> **Exercise requirements**:
Please take the lines from the one holding "tr ++ newline), None)]." through the one holding "with (MkHandles true true)." in the data below and copy them exactly.

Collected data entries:
--- --- ---
Lemma load_db_closes sql number label param_grp :
  ends_closed_from no_handles (load_db_with env sql number label param_grp).
Proof.
  unfold load_db_with, rds_connect, logging_info.
  apply ends_closed_bind_free; [apply emits_call; intros o h; reflexivity|]. intros _.
  apply ends_closed_bind_free; [apply emits_emit; intros h; reflexivity|]. intros _.
  apply ends_closed_bind_free; [apply emits_call; intros o h; reflexivity|]. intros inst.
  apply ends_closed_bind_free; [apply emits_lift|]. intros inst0.
  apply ends_closed_bind_free; [apply emits_lift|]. intros hostname.
  apply ends_closed_connect_bind. intros db.
  apply ends_closed_session.
  - apply emits_for_each. intros s. apply emits_call. intros o. apply free_execute.
  - intros e tr. exists [(EvLog ERROR
      ("load data error on " ++ instance_name label number param_grp ++ " "
       ++ str_of_Z (db_errno env tr) ++ " " ++ db_error env tr ++ newline), None)].
    split; [reflexivity|]. constructor; [apply free_log|constructor].
Qed.

Lemma perform_test_body_free sql profiles db_name :
  emits handle_free (perform_test_body env sql profiles db_name).
Proof.
  unfold perform_test_body, profile_query, execute, fetchall, logging_info.
  cbv zeta.
  repeat first
    [ apply emits_ret | apply emits_lift
    | apply profile_report_emits; intros ? ?; reflexivity
    | apply emits_bind; [|intros ?]
    | apply emits_for_each; intros ?
    | apply emits_for_enumerate; intros ? ?
    | apply emits_call; intros ? ?; reflexivity
    | apply emits_emit; intros ?; reflexivity
    | match goal with |- emits _ (if ?b then _ else _) => destruct b end ].
Qed.

(** perform_test leaves the connection as it was and no cursor in use. *)
Lemma perform_test_keeps_connection sql db profiles db_name :
  keeps_handles (MkHandles true false) (perform_test_with env sql db profiles db_name).
Proof.
  intros tr. unfold perform_test_with, cursor.
  unfold bind at 1. unfold call at 1. cbv beta zeta.
  destruct (connection_cursor env tr) as [[]|e0]; cbn [exn_of].
  2:{ exists [(EvCursor, Some e0)]. split; reflexivity. }
  unfold try_finally. rewrite try_except_reraise.
  destruct (perform_test_body_free sql profiles db_name (tr ++ [(EvCursor, None)])%list)
    as (body & E & F).
  destruct (perform_test_body env sql profiles db_name _) as [r tr1].
  simpl in E. subst tr1. unfold c_close, call. cbv beta zeta.
  remember (exn_of (cursor_close env ((tr ++ [(EvCursor, None)]) ++ body)%list))
    as o eqn:Ho.
  exists ([(EvCursor, None)] ++ body ++ [(EvCursorClose, o)])%list.
  split.
  - destruct (cursor_close env _) as [[]|e1]; cbn [exn_of] in Ho; subst o;
      cbn [snd]; rewrite <- !app_assoc; reflexivity.
  - rewrite !handles_after_app.
    change (handles_after (MkHandles true false) [(EvCursor, @None exn)])
      with (MkHandles true true).
    rewrite (handles_after_free _ F). reflexivity.
Qed.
--- --- ---
> **Solution for this problem**:
       ++ str_of_Z (db_errno env tr) ++ " " ++ db_error env tr ++ newline), None)].
    split; [reflexivity|]. constructor; [apply free_log|constructor].
Qed.

Lemma perform_test_body_free sql profiles db_name :
  emits handle_free (perform_test_body env sql profiles db_name).
Proof.
  unfold perform_test_body, profile_query, execute, fetchall, logging_info.
  cbv zeta.
  repeat first
    [ apply emits_ret | apply emits_lift
    | apply profile_report_emits; intros ? ?; reflexivity
    | apply emits_bind; [|intros ?]
    | apply emits_for_each; intros ?
    | apply emits_for_enumerate; intros ? ?
    | apply emits_call; intros ? ?; reflexivity
    | apply emits_emit; intros ?; reflexivity
    | match goal with |- emits _ (if ?b then _ else _) => destruct b end ].
Qed.

(** perform_test leaves the connection as it was and no cursor in use. *)
Lemma perform_test_keeps_connection sql db profiles db_name :
  keeps_handles (MkHandles true false) (perform_test_with env sql db profiles db_name).
Proof.
  intros tr. unfold perform_test_with, cursor.
  unfold bind at 1. unfold call at 1. cbv beta zeta.
  destruct (connection_cursor env tr) as [[]|e0]; cbn [exn_of].
  2:{ exists [(EvCursor, Some e0)]. split; reflexivity. }
  unfold try_finally. rewrite try_except_reraise.
  destruct (perform_test_body_free sql profiles db_name (tr ++ [(EvCursor, None)])%list)
    as (body & E & F).
  destruct (perform_test_body env sql profiles db_name _) as [r tr1].
  simpl in E. subst tr1. unfold c_close, call. cbv beta zeta.
  remember (exn_of (cursor_close env ((tr ++ [(EvCursor, None)]) ++ body)%list))
    as o eqn:Ho.
  exists ([(EvCursor, None)] ++ body ++ [(EvCursorClose, o)])%list.
  split.
  - destruct (cursor_close env _) as [[]|e1]; cbn [exn_of] in Ho; subst o;
      cbn [snd]; rewrite <- !app_assoc; reflexivity.
  - rewrite !handles_after_app.
    change (handles_after (MkHandles true false) [(EvCursor, @None exn)])
      with (MkHandles true true).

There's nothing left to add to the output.